(** Binary32, on a sample of ordinary levels: from every pair of levels
    among 0, 5, ..., 100 the loop ends within 20 steps, each step strictly
    reducing the distance without passing the target. *)
Example sampled_levels_converge (c t : Z) :
  In c sample_levels -> In t sample_levels ->
  descends 20 (level_pair c t) = true /\
  exists s', printAndSmooth 20 (level_pair c t) = Some s'.
Proof.
  intros Hc Ht.
  assert (H : forallb (fun c => forallb (fun t => descends 20 (level_pair c t))
                                  sample_levels) sample_levels = true)
    by (vm_compute; reflexivity).
  pose proof (proj1 (forallb_forall _ _) (proj1 (forallb_forall _ _) H c Hc) t Ht) as Hd.
  split; [exact Hd | apply descends_terminates, Hd].
Qed.

(** * Rounding, runs and the driver loop *)

(** ** Conversion to [double] and the expiry test *)

Section Digits.

Lemma Zdigits2_le m n : 0 < m -> m < 2 ^ n -> Zdigits2 m <= n.
Proof.
  intros Hm H. destruct m as [|q|q]; try lia. simpl.
  pose proof (digits2_pos_bounds q) as [Hlo _].
  destruct (Z_lt_le_dec n (Zpos (digits2_pos q))) as [Hc|Hc]; [|exact Hc].
  exfalso. assert (2 ^ n <= 2 ^ (Zpos (digits2_pos q) - 1)).
  { destruct (Z_lt_le_dec n 0) as [Hn|Hn].
    - rewrite Z.pow_neg_r in H by exact Hn. lia.
    - apply Z.pow_le_mono_r; lia. }
  lia.
Qed.

Lemma Zdigits2_ge m n : 2 ^ (n - 1) <= m -> 0 < n -> n <= Zdigits2 m.
Proof.
  intros H Hn.
  assert (0 < 2 ^ (n - 1)) by (apply Z.pow_pos_nonneg; lia).
  destruct m as [|q|q]; try lia. simpl.
  pose proof (digits2_pos_bounds q) as [_ Hhi].
  destruct (Z_lt_le_dec (Zpos (digits2_pos q)) n) as [Hc|Hc]; [|exact Hc].
  exfalso. assert (2 ^ Zpos (digits2_pos q) <= 2 ^ (n - 1))
    by (apply Z.pow_le_mono_r; lia).
  lia.
Qed.

Lemma Zdigits2_eq m n : 0 < n -> 2 ^ (n - 1) <= m < 2 ^ n -> Zdigits2 m = n.
Proof.
  intros Hn [H1 H2].
  assert (0 < 2 ^ (n - 1)) by (apply Z.pow_pos_nonneg; lia).
  pose proof (Zdigits2_le m n ltac:(lia) H2).
  pose proof (Zdigits2_ge m n H1 Hn). lia.
Qed.

End Digits.

Section RoundAux.
Variables p emx : Z.
Hypothesis p_pos : 0 < p.

Lemma loc_of_shr_record_of_loc m l : loc_of_shr_record (shr_record_of_loc m l) = l.
Proof. destruct l as [|[ | | ]]; reflexivity. Qed.

Lemma round_nearest_even_le m l : round_nearest_even m l <= m + 1.
Proof.
  destruct l as [|[ | | ]]; simpl; try lia. destruct (Z.even m); lia.
Qed.

(** no shift *)
Lemma shr_fexp_fits m ex l :
  0 < m -> m < 2 ^ p -> emin p emx <= ex ->
  shr_fexp p emx m ex l = (shr_record_of_loc m l, ex).
Proof.
  intros Hm Hp He. unfold shr_fexp, shr, fexp.
  pose proof (Zdigits2_le m p Hm Hp).
  destruct (Z.max (Zdigits2 m + ex - p) (emin p emx) - ex) eqn:E; try reflexivity. lia.
Qed.

(** one shift *)
Lemma shr_fexp_one m ex l :
  2 ^ p <= m < 2 ^ (p + 1) -> emin p emx <= ex ->
  shr_fexp p emx m ex l = (shr_1 (shr_record_of_loc m l), ex + 1).
Proof.
  intros Hm He. unfold shr_fexp, shr, fexp.
  assert (Hd : Zdigits2 m = p + 1).
  { apply Zdigits2_eq; [lia|]. replace (p + 1 - 1) with p by lia. exact Hm. }
  rewrite Hd.
  replace (Z.max (p + 1 + ex - p) (emin p emx) - ex) with 1 by lia.
  reflexivity.
Qed.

-*-

**What the exercise asks:** Transcribe verbatim. Cover the lines from the first line of the entries above to the line containing "descends 20 (level_pair c t) = true /\", inclusive.

**Solution for this problem:**
(** Binary32, on a sample of ordinary levels: from every pair of levels
    among 0, 5, ..., 100 the loop ends within 20 steps, each step strictly
    reducing the distance without passing the target. *)
Example sampled_levels_converge (c t : Z) :
  In c sample_levels -> In t sample_levels ->
  descends 20 (level_pair c t) = true /\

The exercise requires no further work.